My boat project really languished last summer. I had decided to change careers; to get a little closer to the boat in order to make better progress. To do so, I spent nearly six months trudging through some career training and working hard just to eat. I felt disconnected from my boat; mostly because I was. There were days when I couldn't concentrate enough to remember exactly why or what I was doing. Other days I wondered if it wasn't just some scheme to run away from life. I really don't have any responsibilities to tie me down, but running away, if that's was it, might not be very mature nor exactly healthy.
With five years invested physically, and the kernel of a dream that goes back to before I could drive a car, I need to finish the boat. I need to see this through – one, to finally finish one of my grand schemes; and two, to not end up always wondering what I might have been able to accomplish. The boat and I will wander, someday. My lifestyle is pared down and with help, and a lot of love from family and friends, I've set my life up so I can just go – eventually.
But without the spark, some kind of drive, any project will dwindle. Without knowing the “why,” the “how” and “where” and “when” of a dream just aren't sufficient. We've all heard musicians, or watched actors or artists, who are proficient at the mechanical and technical aspects of their craft; the hows and wheres. Without some soul, however, some indefinable core characteristic, they fall flat. Gibbon in “The Decline and Fall of the Roman Empire” wrote of when “freakishness pretends to originality and enthusiasm masquerades as vitality.” Without some real “why,” freakishness and enthusiasm lurk around the next bend. They won't steal you soul, but they'll hide it from you.
Concurrent with my boat project, my world view has been changing. I started two businesses before I was 32 years old and was hard charging … at one time. Several other career stops involved contributing on creative and entrepreneurial levels. I was a radical capitalist, a rugged individualist, and an atheist for almost 20 years. But I wore the hard crust like a cheap disguise, like a dollar store Halloween costume. It didn't fit so well and it chafed at my arms and neck.
In the last few years, I've slowly begun to shed the crust. Events in the world, events in my life, and some in my heart, chipped away at the crust until it fell away like a body cast removed, revealing the emaciated limbs of the real human I had actually wanted to be.
The new, real me that I've always been, recoils at the harshness of the world we live in. With new eyes, I can see painfully simple, and simply painful truths about the world. Children go to bed hungry in the world's richest country. Brutal, repressive countries furnish their citizens with health care, even while enslaving them.
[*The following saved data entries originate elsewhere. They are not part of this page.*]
(** The reply of a resolution: refused, delivered to a waiter, or stuck in
    the send while holding the mutex. *)
Inductive resolution := Refused | Delivered (p : nat) | Stuck.

(** [ResolveWithChannel]. *)
Definition ResolveWithChannel (id : string) (approved : bool) (channel resolvedBy : string)
    (g : ApprovalGate) : ApprovalGate * resolution :=
  match g_pending g !! id with
  | None => (g, Refused)
  | Some p =>
      match g_heap g !! p with
      | None => (g, Refused)
      | Some w =>
          if pa_resolved w || bool_decide (is_Some (pa_ctx_err w)) then (g, Refused) else
          let channel := if bool_decide (channel = "") then "unknown" else channel in
          match pa_response w with
          | Some _ => (g, Stuck)
          | None => (set_waiter p (deliver (mkResponse id approved channel resolvedBy)) g,
                     Delivered p)
          end
      end
  end.

(** [Resolve]. *)
Definition Resolve (id : string) (approved : bool) : ApprovalGate -> ApprovalGate * resolution :=
  ResolveWithChannel id approved "unknown" "".

(** ** Histories *)

(** The calls of the methods, the timers and the parents of the contexts. *)
Inductive gate_op :=
| GRegister (now : Z) (parent : parent_context) (id : string)
| GClose (p : nat)
| GWait (pick : bool) (p : nat)
| GResolve (id : string) (approved : bool) (channel resolvedBy : string)
| GTimer (now : Z)
| GParent (p : nat) (e : error).

Inductive gate_reply :=
| Registered (r : res nat)
| Waited (r : option (res ApprovalResponse))
| Resolved (r : resolution)
| Silent.

Definition fire_timer (now : Z) (w : PendingApproval) : PendingApproval :=
  if Z.leb (pa_deadline w) now then end_context DeadlineExceeded w else w.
Meanwhile, the land of the free and the brave is going bankrupt, in large part, because so many are trapped in the quick sand of our broken health care system. Furthermore, we live in a world where everyone thinks they have the right to be right and would rather scream at each other than quietly work together to solve these and other problems.
I was cruising Facebook the other night when I ran across the fresh smell of real juice. An acquaintance of mine was getting back on her game and talked of returning to her creative pursuits. She made a short but ambitious bucket list and challenged her friends to do the same. Nearly without thinking, I wrote these words: “wander the Central American Gulf Coast and Caribbean while trying to help preserve the reefs and natural places.” The words rang in my head like a temple bell lingering in the fog.
I'm not sure what this will entail. I don't know if this is really it, but its an exciting, fresh approach. Recently, I ran across Oceans Watch. The plastic filled mid-ocean gyres are depressing news. The Gulf Oil Spill spoiled some of the places where I had planned to sail. I dreamt about a project, a coffee table book or a website, that features beautiful coastline pictures from a distance and then a close up, at the same spot, of the inevitable beach trash. Perhaps there has been some momentum building for some time. At the very least, this is a good wintertime project; while I'm putting some money away for boatwork season. Maybe I can wander off and yet still make a difference somehow.
Bubba, a vagabond sailor and occasionally published writer wanders the East Coast and Bahamas aboard sv Ruth Ann, a Bayfield 29.